On the other hand, considerable support for staying in Paris has emerged in recent days from unlikely places. Rep. Kevin Cramer (R-ND), a prominent Trump supporter during the campaign, has circulated a draft letter to President Trump for signature by his House colleagues that begins, “As you contemplate your actions related to the Paris Agreement, we would like to share with you the following conditions we believe should be met if the United States of America is to remain a party to the Agreement.”
The conditions set down in Cramer’s letter include: replacing the U.S. Nationally Determined Contribution of reducing greenhouse gas emissions by 26 to 28% below the 2005 baseline by 2025 with a more modest target; ending funding of the Green Climate Fund while remaining a member of it in order to veto projects we don’t like; and using our “seat at the Paris table” to promote technologies such as carbon capture and storage that will ensure a future for coal.
Rep. Cramer has not yet released his final letter, so we don’t know how many House Members have signed it. Another letter to President Trump was released this week.
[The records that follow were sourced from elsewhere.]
(** C6: when the layout answered for a session is a list of [R] rows of [C]
    seats each, [getAsientos] yields exactly [R * C] seats, the cell of row
    [i] and column [j] at position [i * C + j]; and when each cell carries
    its own coordinate (row label of [i], number [j + 1], labels of
    different rows being different), every coordinate of the grid appears
    in the result, and none appears twice. *)
Theorem getAsientos_one_per_coordinate
    sesionId includeEstado w w' (grid : list (list Asiento)) (R C : nat) :
  api_get (SesionAsientos sesionId) (params_asientos includeEstado) w
    = (w', Ok (js_of_layout grid)) →
  rejilla R C grid →
  ∃ asientos : list Asiento,
    getAsientos sesionId includeEstado w = (w', Ok (js_of_asiento <$> asientos)) ∧
    length (js_of_asiento <$> asientos) = (R * C)%nat ∧
    (∀ i j fila a, grid !! i = Some fila → fila !! j = Some a →
                   asientos !! (i * C + j)%nat = Some a) ∧
    (∀ label : nat → string,
        coordenadas_propias label grid →
        (∀ i i', (i < R)%nat → (i' < R)%nat → label i = label i' → i = i') →
        NoDup (coordenada <$> asientos) ∧
        ∀ i j, (i < R)%nat → (j < C)%nat →
               (label i, Z.of_nat (S j)) ∈ coordenada <$> asientos).
Proof.
  intros Hget Hg. exists (concat grid).
  split; [apply getAsientos_layout, Hget|].
  split; [rewrite length_fmap; apply rejilla_length, Hg|].
  split; [intros i j fila a; apply (rejilla_lookup R C), Hg|].
  intros label Hc Hinj. split.
  - eapply rejilla_coordenadas_NoDup; eauto.
  - intros i j Hi Hj. eapply rejilla_coordenadas_elem; eauto.
Qed.

End SeatMapRead.

Lemma getAsientos_one_per_coordinate_witness :
  rejilla 2 2 rejilla_2x2 ∧
  ∃ asientos : list Asiento,
    getAsientos 7 true servidor_2x2 = (servidor_2x2, Ok (js_of_asiento <$> asientos)) ∧
    length (js_of_asiento <$> asientos) = 4%nat.
Proof.
  assert (Hg : rejilla 2 2 rejilla_2x2) by (split; [reflexivity | repeat constructor]).
  split; [exact Hg|].
  assert (Hapi : api_get (SesionAsientos 7) (params_asientos true) servidor_2x2
                 = (servidor_2x2, Ok (js_of_layout rejilla_2x2))) by reflexivity.
  destruct (getAsientos_one_per_coordinate 7 true servidor_2x2 servidor_2x2
              rejilla_2x2 2 2 Hapi Hg) as (asientos & Hget & Hlen & _).
  exists asientos. split; [exact Hget | exact Hlen].
Defined.

(** ** Facts about the Ticket Lifecycle Manager *)

Module BackendFacts.
Import Backend.
Lemma elf_loadsection_zeroed s q w data pos :
  openfile w = Some (data, pos) ->
  0 <= sh_offset s < 2 ^ 31 ->
  (forall k, 0 <= k < sh_size s -> heap w (q + k) = Some 0) ->
  exists w',
    elf_loadsection s q w = Done tt w' /\
    (exists pos', openfile w' = Some (data, pos')) /\
    (forall k, 0 <= k < sh_size s ->
       heap w' (q + k) = Some (nth (Z.to_nat (sh_offset s + k)) data 0)) /\
    (forall x, x < q \/ q + sh_size s <= x -> heap w' x = heap w x).
Proof.
  intros Hopen Hoff Hzero.
  unfold elf_loadsection, bind, lseek. rewrite Hopen.
  destruct (Z.ltb_spec (sh_offset s) (2 ^ 31)); [|lia].
  unfold read. cbn [openfile log set_openfile heap set_heap].
  eexists. split; [reflexivity|].
  cbn [openfile log set_openfile heap set_heap].
  split; [eauto|].
  destruct (file_bytes data (Z.to_nat (sh_size s)) (Z.to_nat (sh_offset s)))
    as (Hlen & Hnth & Hover).
  set (bs := firstn (Z.to_nat (sh_size s)) (skipn (Z.to_nat (sh_offset s)) data)) in *.
  assert (Hmap : forall k, 0 <= k < Z.of_nat (List.length bs) ->
                           mapped (heap w) (q + k) = true).
  { intros k Hk. unfold mapped. rewrite Hzero by lia. reflexivity. }
  split.
  - intros k Hk. rewrite (copy_to_user_spec bs _ _ Hmap).
    destruct (Z.ltb_spec (q + k) (q + Z.of_nat (List.length bs))).
    + destruct (Z.leb_spec q (q + k)); [|lia]. cbn [andb].
      replace (q + k - q) with k by lia.
      rewrite Hnth by lia. f_equal. f_equal. lia.
    + rewrite andb_false_r. rewrite Hzero by lia. f_equal.
      symmetry.
      replace (Z.to_nat (sh_offset s + k))
        with (Z.to_nat (sh_offset s) + Z.to_nat k)%nat by lia.
      apply Hover; lia.
  - intros x Hx. rewrite (copy_to_user_spec bs _ _ Hmap).
    destruct (Z.leb_spec q x); [|reflexivity].
    destruct (Z.ltb_spec x (q + Z.of_nat (List.length bs))); [lia | reflexivity].
Qed.

Lemma wrap32_small x : 0 <= x < 2 ^ 32 -> wrap32 x = x.
Proof. intros H. unfold wrap32. now apply Z.mod_small. Qed.

(** The two loops in terms of [included]. *)
Lemma collect_section_included shstrtbl i p acc :
  collect_section shstrtbl i p acc
  = match included shstrtbl p with
    | None => None
    | Some false => Some acc
    | Some true =>
        Some (wrap32 (fst acc + sh_size p),
              if sh_type p =? SHT_SYMTAB then i else snd acc)
    end.
Proof.
  unfold collect_section, included.
  destruct (Z.eqb_spec (sh_type p) SHT_PROGBITS) as [E|_].
  { rewrite E. destruct (is_data_or_text shstrtbl p) as [[|]|]; reflexivity. }
  destruct (Z.eqb_spec (sh_type p) SHT_NOBITS) as [E|_].
  { rewrite E. reflexivity. }
  destruct (Z.eqb_spec (sh_type p) SHT_SYMTAB) as [E|_]; [reflexivity|].
  cbn [orb].
  destruct ((sh_type p =? SHT_RELA) || (sh_type p =? SHT_REL)); [|reflexivity].
  destruct (is_data_or_text shstrtbl p) as [[|]|]; reflexivity.
Qed.

Lemma load_section_included shstrtbl p q :
  load_section shstrtbl p q
  = match included shstrtbl p with
    | None => fault
    | Some false => ret tt
    | Some true =>
        if (sh_type p =? SHT_RELA) || (sh_type p =? SHT_REL)
        then elf_loadsection p q ;;; elf_loadsection p q
        else elf_loadsection p q
    end.
Proof.
  unfold load_section, included.
  destruct (Z.eqb_spec (sh_type p) SHT_PROGBITS) as [E|_].
  { rewrite E. destruct (is_data_or_text shstrtbl p) as [[|]|]; reflexivity. }
  destruct (Z.eqb_spec (sh_type p) SHT_NOBITS) as [E|_].
  { rewrite E. reflexivity. }
  destruct (Z.eqb_spec (sh_type p) SHT_SYMTAB) as [E|_].
  { rewrite E. reflexivity. }
  cbn [orb].
  destruct ((sh_type p =? SHT_RELA) || (sh_type p =? SHT_REL)); [|reflexivity].
  destruct (is_data_or_text shstrtbl p) as [[|]|]; reflexivity.
Qed.

(** Sections that are not included leave the world alone. *)
Lemma load_sections_skipped shstrtbl ss :
  Forall (fun p => included shstrtbl p = Some false) ss ->
  forall q w, exists q', load_sections shstrtbl ss q w = Done q' w.
Proof.
  induction 1 as [|p r Hp Hr IH]; intros q w; cbn [load_sections].
  - eexists. reflexivity.
  - unfold bind. rewrite load_section_included, Hp. unfold ret. apply IH.
Qed.

Lemma load_sections_empty_skipped shstrtbl ss :
  Forall (fun p => included shstrtbl p = Some false /\ sh_size p = 0) ss ->
  forall rest q w, 0 <= q < 2 ^ 32 ->
    load_sections shstrtbl (ss ++ rest) q w = load_sections shstrtbl rest q w.
Proof.
  induction 1 as [|p r [Hp Hz] Hr IH]; intros rest q w Hq; cbn [load_sections app].
  - reflexivity.
  - unfold bind at 1. rewrite load_section_included, Hp. unfold ret.
    rewrite Hz. unfold ptr_add. rewrite Z.add_0_r, wrap32_small by assumption.
    now apply IH.
Qed.

Lemma collect_sections_skipped shstrtbl ss :
  Forall (fun p => included shstrtbl p = Some false) ss ->
  forall i acc, collect_sections shstrtbl ss i acc = Some acc.
Proof.
  induction 1 as [|p r Hp Hr IH]; intros i acc; cbn [collect_sections].
  - reflexivity.
  - rewrite collect_section_included, Hp. apply IH.
Qed.

Lemma collect_sections_app shstrtbl ss1 :
  forall ss2 i acc,
    collect_sections shstrtbl (ss1 ++ ss2) i acc
    = match collect_sections shstrtbl ss1 i acc with
      | Some acc' => collect_sections shstrtbl ss2 (List.length ss1 + i) acc'
      | None => None
      end.
Proof.
  induction ss1 as [|p r IH]; intros ss2 i acc; cbn [collect_sections app].
  - reflexivity.
  - destruct (collect_section shstrtbl i p acc) as [acc'|]; [|reflexivity].
    rewrite IH. cbn [List.length].
    replace (List.length r + S i)%nat with (S (List.length r) + i)%nat by lia.
    reflexivity.
Qed.

(** C4 (amended): an uninitialised (NOBITS) section reserves its size in
    the image and is also filled by [elf_loadsection], like the symbol
    table, with the bytes the file has at the header's [sh_offset].
    Let the included sections of an object be a 16-byte code section
    followed by an 8-byte NOBITS section (the sections before them empty
    and not included, those after them not included), let the
    [sh_offset] of both be below 2^31, so that [lseek] succeeds, let the
    file be open and the image be a block of zero bytes at [q] that
    ends within the address space ([q + 24 <= 2^32]).  Then the image
    has 24 bytes, offsets 0..16 hold the file's bytes at the code
    section's offset, and offsets 16..24 hold the file's bytes at the
    NOBITS section's offset (zero where the file has no byte at that
    offset). *)
Theorem nobits_section_is_read_from_file
    (shstrtbl : list Z) (pre post : list Elf32_Shdr) (text bss : Elf32_Shdr)
    (q : Z) (w : world) (data : list Z) (pos : Z) :
  Forall (fun p => included shstrtbl p = Some false /\ sh_size p = 0) pre ->
  Forall (fun p => included shstrtbl p = Some false) post ->
  sh_type text = SHT_PROGBITS ->
  is_data_or_text shstrtbl text = Some true ->
  sh_size text = 16 ->
  sh_type bss = SHT_NOBITS ->
  sh_size bss = 8 ->
  0 <= sh_offset text < 2 ^ 31 ->
  0 <= sh_offset bss < 2 ^ 31 ->
  openfile w = Some (data, pos) ->
  0 <= q -> q + 24 <= 2 ^ 32 ->
  (forall x, q <= x < q + 24 -> heap w x = Some 0) ->
  collect_sections shstrtbl (pre ++ text :: bss :: post) 0 (0, 0%nat)
    = Some (24, 0%nat) /\
  exists q' w',
    load_sections shstrtbl (pre ++ text :: bss :: post) q w = Done q' w' /\
    (forall k, 0 <= k < 16 ->
       heap w' (q + k) = Some (nth (Z.to_nat (sh_offset text + k)) data 0)) /\
    (forall k, 0 <= k < 8 ->
       heap w' (q + 16 + k)
       = Some (nth (Z.to_nat (sh_offset bss + k)) data 0)).
Proof.
  intros Hpre Hpost Htt Htn Hts Hbt Hbs Hto Hbo Hopen Hq0 Hq1 Hzero.
  assert (Hit : included shstrtbl text = Some true).
  { unfold included. rewrite Htt. exact Htn. }
  assert (Hib : included shstrtbl bss = Some true).
  { unfold included. rewrite Hbt. reflexivity. }
  assert (Hpre' : Forall (fun p => included shstrtbl p = Some false) pre).
  { eapply Forall_impl; [|exact Hpre]. intros p [H _]. exact H. }
  split.
  - rewrite collect_sections_app, (collect_sections_skipped _ _ Hpre').
    cbn [collect_sections]. rewrite !collect_section_included.
    rewrite Hit. cbv iota. rewrite !collect_section_included.
    rewrite Hib, Htt, Hbt, Hts, Hbs. cbn [fst snd].
    apply collect_sections_skipped. exact Hpost.
  - rewrite (load_sections_empty_skipped _ _ Hpre) by lia.
    cbn [load_sections]. unfold bind at 1. rewrite load_section_included.
    rewrite Hit, Htt. change ((SHT_PROGBITS =? SHT_RELA) || (SHT_PROGBITS =? SHT_REL))
      with false. cbv iota.
    destruct (elf_loadsection_zeroed text q w data pos Hopen Hto)
      as (w1 & -> & [pos1 Hopen1] & Hin1 & Hout1).
    { intros k Hk. apply Hzero. lia. }
    rewrite Hts in *. unfold ptr_add. rewrite wrap32_small by lia.
    unfold bind at 1. rewrite load_section_included.
    rewrite Hib, Hbt. change ((SHT_NOBITS =? SHT_RELA) || (SHT_NOBITS =? SHT_REL))
      with false. cbv iota.
    destruct (elf_loadsection_zeroed bss (q + 16) w1 data pos1 Hopen1 Hbo)
      as (w2 & -> & [pos2 Hopen2] & Hin2 & Hout2).
    { intros k Hk. rewrite Hout1 by lia. apply Hzero. lia. }
    rewrite Hbs in *.
    destruct (load_sections_skipped _ _ Hpost (wrap32 (q + 16 + 8)) w2)
      as [q' ->].
    exists q', w2. split; [reflexivity|]. split.
    + intros k Hk. rewrite Hout2 by lia. now apply Hin1.
    + intros k Hk. now apply Hin2.
Qed.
The president and CEO of Cloud Peak Energy (a Rocky Mountain coal company), Colin Marshall, urges the President to stay in the Paris Climate Treaty in order to “use U.S. influence to ensure that fossil energy remains a driver of global prosperity while addressing climate concerns.”
Although Marshall quotes economist Richard Tol on the fact that climate policies have been more about rewarding allies with subsidies than with reducing emissions, his letter then goes on to request subsidies for the coal industry, including funding for carbon capture and storage technology. My comments on the Cloud Peak letter can be found in Michael Bastasch’s article for the Daily Caller News Foundation. To summarize, I think the reasons given in the letter for staying in Paris are unbelievably stupid. It has been reported that Peabody Energy and Arch Coal have also told the White House that they do not object to staying in Paris if the administration can secure more funding for carbon capture and storage.